Patients should review the hospice guidelines for end of life to see if their conditions meet the requirements.
There’s a lot of misconception about hospice care, leading to it frequently being underutilized. However, it helps not only the patient but their family as well. They provide the necessary support in terms of emotional, physical, and psychological aspects to the family involved.
Even with all the benefits laid out, many people are still hesitant with hospice care, and one area that we can all agree with is the financial requirements. Here are some Financial eligibility criteria we should all be aware of.
Medicaid Hospice Benefits and Eligibility
Medicaid usually provides low-cost or sometimes free coverage to eligible families such as low-income earners, people with disabilities, elderly and pregnant women. Depending on the state, Medicaid covers hospice care after the diagnosis of a terminal illness with a medical prognosis of fewer than six months.

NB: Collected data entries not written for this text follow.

Definition arg_events (a : Argument) : list event :=
  [(TagToolArgOpen, arg_open, false); (TagToolArgName, a.(arg_key), false);
   (TagToolArgValue, a.(arg_value), false); (TagToolArgClose, arg_close, false)].

Definition call_events (name args_text : list ascii) (args : list Argument) : list event :=
  [(TagToolOpen, call_open, false); (TagToolName, name, false); (TagToolArgs, args_text, false)] ++
  concat (map arg_events args) ++ [(TagToolClose, call_close, false)].

(** The member that an argument becomes. *)
Definition value_text (text : list ascii) : list ascii :=
  let '(x, open) := value_added text false false in x ++ if open : bool then [cQuote] else [].

Definition member_text (a : Argument) : list ascii := Marshal (trimSpace a.(arg_key)) ++ bytes ":" ++ value_text a.(arg_value).

Fixpoint members_text (args : list Argument) : list ascii :=
  match args with
  | [] => []
  | [a] => member_text a
  | a :: args => member_text a ++ bytes "," ++ members_text args
  end.

Definition object_text (args : list Argument) : list ascii := bytes "{" ++ members_text args ++ bytes "}".

(** Members after [i] others. *)
Definition more_members (i : Z) (args : list Argument) : list ascii :=
  match args with [] => [] | _ => (if (0 <? i)%Z then bytes "," else []) ++ members_text args end.

(** ** The current call is the last of the results *)

Definition in_call (c r : list ascii) (cs : list ToolCall) (n acc id : list ascii) (i : Z) (q : bool) : View :=
  MkView c r (cs ++ [MkToolCall n acc id]) Listed i q [].

Lemma in_call_get c r cs n acc id i q : cur_get (in_call c r cs n acc id i q) = Some (MkToolCall n acc id).
Proof. unfold cur_get. simpl. apply last_snoc. Qed.

Lemma update_last_snoc f cs t : update_last f (cs ++ [t]) = cs ++ [f t].
Proof. unfold update_last. rewrite length_app, Nat.add_sub, alter_app_r_alt, Nat.sub_diag by lia. done. Qed.

Lemma in_call_named c r cs n acc id i q : n ≠ [] → named (in_call c r cs n acc id i q) = true.
Proof. intros Hn. unfold named. rewrite in_call_get. simpl. by rewrite bool_decide_eq_false_2. Qed.

Lemma in_call_args c r cs n acc id i q : n ≠ [] → args_get (in_call c r cs n acc id i q) = acc.
Proof. intros Hn. unfold args_get. by rewrite in_call_named, in_call_get. Qed.

Lemma in_call_set c r cs n acc id i q x : n ≠ [] → args_set x (in_call c r cs n acc id i q) = in_call c r cs n x id i q.
Proof.
  intros Hn. unfold args_set. rewrite in_call_named by done. unfold cur_update, in_call, v_set_calls. simpl.
  by rewrite update_last_snoc.
Qed.

Lemma in_call_add c r cs n acc id i q x : n ≠ [] → args_add x (in_call c r cs n acc id i q) = in_call c r cs n (acc ++ x) id i q.
Proof. intros Hn. unfold args_add. by rewrite in_call_args, in_call_set. Qed.
(* ===== verification/PegDemo.v ===== *)
(** * PegDemo: an answer from text to calls

    Concrete answers in the ready-made formats: the witnesses of the theorems
    on the mapper, and the answers whose arguments or calls are not what the
    text says. *)
From Stdlib Require Import Ascii.
From S2P Require Import Prelude GoMonad PegTypes PegTrie PegJson PegParser PegTotal PegBuilder GoJson PegMapper PegMapping PegArguments PegChat PegIntegration.

Definition no_spare (n : nat) : nat := 0.

Definition preset (name : string) : XMLToolCallFormat :=
  default (MkFormat "" "" "" "" "" "" "" "" None None None None false false) (GetXMLFormatPreset name).

Definition calls_of (name : string) (text : string) : option (list (list ascii * list ascii)) :=
  l ← parse_format no_spare (bytes text) (preset name); Some (map (λ c, (c.(Name), c.(Arguments))) l).

(** The same answer as the AST that the mapper gets. *)
Definition ast_of (name : string) (text : string) : option (ParseResult * AstArena) :=
  a ← BuildPEGParserFromFormat (preset name) (classifyXMLFormat (preset name)); a ← a;
  ParseFrom (parse_fuel (position_certificate a) (String.length text)) a (MkContext (bytes text) false) 0 [].

Definition hello : string :=
  "Hi <tool_call><function=foo><parameter=a>1</parameter><parameter=b>x y</parameter></function></tool_call>".

Definition hello_parse : ParseResult * AstArena :=
  Eval vm_compute in default (NewParseResult Fail 0, []) (ast_of "qwen3-coder" hello).
Definition hello_nodes : list AstNode :=
  Eval vm_compute in default [] (VisitResult (S (length hello_parse.2)) hello_parse.2 hello_parse.1).

Definition hello_call : Call :=
  MkCall (bytes "foo") (bytes "<parameter=a>1</parameter><parameter=b>x y</parameter>")
    [MkArgument (bytes "a") (bytes "1"); MkArgument (bytes "b") (bytes "x y")].

Lemma hello_parsed : ast_of "qwen3-coder" hello = Some hello_parse.
Proof. vm_compute. reflexivity. Qed.

Definition example_calls : list ToolCall := [tagged_call hello_call].

Lemma mapper_refines_witness :
  VisitResult (S (length hello_parse.2)) hello_parse.2 hello_parse.1 = Some hello_nodes ∧
  ∃ m, FromAST no_spare hello_parse.2 hello_parse.1 NewMapper = Some (tt, m) ∧ m.(Content) = bytes "Hi ".
Proof.
  assert (H : VisitResult (S (length hello_parse.2)) hello_parse.2 hello_parse.1 = Some hello_nodes) by (vm_compute; reflexivity).
  split; [exact H|]. destruct (mapper_refines no_spare _ _ _ H) as (m & Hm & Hc & _).
  exists m. split; [exact Hm|]. rewrite Hc. vm_compute. reflexivity.
Defined.

Lemma tagged_arguments_witness :
  ∃ m, FromAST no_spare hello_parse.2 hello_parse.1 NewMapper = Some (tt, m) ∧ calls m = example_calls ∧
    map Arguments example_calls = [bytes "{" ++ Marshal (bytes "a") ++ bytes ":1," ++ Marshal (bytes "b") ++ bytes ":" ++
                                   Marshal (bytes "x y") ++ bytes "}"].
Proof.
  destruct (tagged_arguments no_spare hello_parse.2 hello_parse.1 hello_nodes (λ c, bytes "<function=" ++ c.(call_name) ++ bytes ">")
    (bytes "</function>") (bytes "<parameter=") (bytes "</parameter>") (bytes "Hi ") [hello_call]) as [(m & Hm & _ & Hc) _].
  - vm_compute. reflexivity.
  - vm_compute. reflexivity.
  - constructor; [|constructor]. constructor; [vm_compute; discriminate|vm_compute; discriminate| |simpl; lia].
    repeat constructor; vm_compute; discriminate.
  - exists m. split; [exact Hm|]. split; [exact Hc|]. vm_compute. reflexivity.
Defined.

(** ** Answers that do not arrive as they are written *)

(** An argument with an empty value: the arguments are not JSON. *)
Lemma empty_value :
  ∃ args, calls_of "qwen3-coder" "<tool_call><function=f><parameter=x></parameter></function></tool_call>" = Some [(bytes "f", args)] ∧
    args = bytes "{" ++ Marshal (bytes "x") ++ bytes ":}" ∧ Valid args = false.
Proof. eexists. split_and!; vm_compute; reflexivity. Qed.

(** A value that starts with a brace and is not JSON: its quotes change. *)
Definition normalized_value : list ascii := bytes "{ return " ++ cQuote :: bytes "a" ++ cQuote :: bytes "; }".

Lemma value_normalized :
  calls_of "qwen3-coder" "<tool_call><function=f><parameter=x>{ return 'a'; }</parameter></function></tool_call>" =
    Some [(bytes "f", bytes "{" ++ Marshal (bytes "x") ++ bytes ":" ++ Marshal normalized_value ++ bytes "}")].
Proof. vm_compute. reflexivity. Qed.

(** The preset of glm-4.5 has nothing between the name and the arguments:
    the name runs to the end of the answer and no call is found. *)
Lemma glm_never_found :
  calls_of "glm-4.5" "<tool_call>f<arg_key>a</arg_key><arg_value>1</arg_value></tool_call>" = Some [].
Proof. vm_compute. reflexivity. Qed.
Lemma index_member_scanning descend streamed self fileObject pathPrefix streamOffset tarInfo
      r self' fileObject' :
  preserves_scanning descend -> scanning self -> rooted pathPrefix ->
  index_member descend streamed self fileObject pathPrefix streamOffset tarInfo
  = (r, (self', fileObject')) ->
  r <> Raise ReadError /\ (r = Ok tt -> scanning self').
Proof.
  intros Hd Hs Hp. unfold index_member.
  destruct (member_fullPath_absolute pathPrefix tarInfo Hp) as [x Hx].
  destruct (recurse_into _ _ _ _ _ _ _ _) as [r1 [self1 fo1]] eqn:Hrec.
  eapply recurse_into_scanning in Hrec as [Hne Hs1]; [|done|done|].
  2: { rewrite Hx. right. by eexists. }
  destruct r1 as [[mode isTar]|e];
    [|intros [= <- <- <-]; split; [intros [= ->]; by apply Hne|done]].
  rewrite Hx. destruct (PyStr.rsplit1 (String "/" x)) as [[path name]|] eqn:Hsplit;
    [|intros [= <- <- <-]; by split].
  destruct (_setFileInfo_scanning self1 (member_row path name streamOffset tarInfo mode isTar)
              (tarfile.type tarInfo)) as (self2 & -> & Hs2);
    [by eapply Hs1|by eapply rsplit1_rooted|done|].
  intros [= <- <- <-]. by split.
Qed.

Lemma scan_members_scanning disk kind pathPrefix streamOffset tell_end members :
  Forall (fun m => preserves_scanning (createIndex (tarfile.inner m) disk kind)) members ->
  forall self fileObject r self' fileObject',
    scanning self -> rooted pathPrefix ->
    scan_members disk kind pathPrefix streamOffset tell_end members self fileObject
    = (r, (self', fileObject')) ->
    r <> Raise ReadError /\ (r = Ok tt -> scanning self').
Proof.
  induction 1 as [|[tarInfo tell inner] members Hm _ IH];
    intros self fileObject r self' fileObject' Hs Hp; simpl.
  - intros [= <- <- <-]. by split.
  - destruct (index_member _ _ _ _ _ _ _) as [r1 [self1 fo1]] eqn:Him.
    eapply index_member_scanning in Him as [Hne Hs1]; [|done..].
    destruct r1 as [[]|e]; [|intros [= <- <- <-]; by split].
    apply IH; [by apply Hs1|done].
Qed.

In most cases, facilities utilize Medicaid alongside the patient’s existing Medicare coverage. Families need to provide the following to meet the hospice criteria and get eligibility.
- Physician’s certification of a terminal illness of the patient
- The patient needs to complete an election form for hospice care and agree to the terms
- The patient over 21 years of age needs to agree and stop any curative treatments
Once completed, Medicaid shoulders a portion of the whole hospice care expenses such as physician services, nursing care, symptom control, pain relief, and other policy services. Take note that hospice guidelines can vary from provider to provider. Thus, you need to make sure that your requirements match your specific provider.
Medicare Hospice Benefits and Eligibility
People over 65 and certain individuals are eligible for the federal health insurance program Medicare. The coverage policy for Medicare is divided into four categories.
- Medicare Part A – Covers hospital, hospice, nursing home, home health services, and skilled nursing facilities.
- Medicare Part B – Provides partial or full coverage of outpatient hospital care and other medical services. It also shoulders any medical equipment fees and the cost for the doctor’s visit.
- Medicare Part C / Medicare Advantage Plan – This plan utilizes both Medicare Part A and Part B. In most cases, it may also include dental, vision, and hearing care coverage.
- Medicare Part D – It provides coverage to prescriptions and, most of the time, bundled with Medicare Part A and B.
Private Insurance Hospice Benefits and Eligibility
Most people utilize Medicare and Medicaid for their loved one’s hospice care. However, some families use private health insurance policies instead. Patients usually get this benefit from their employers as a part of their retirement plan. There are also cases where they purchased the policy from a health insurance provider.
Depending on the healthcare provider and the policy the family holds, private insurance policy coverage varies. However, in most cases, the insurer shoulders all hospice care-related expenses. As such, meeting the hospice criteria is essential.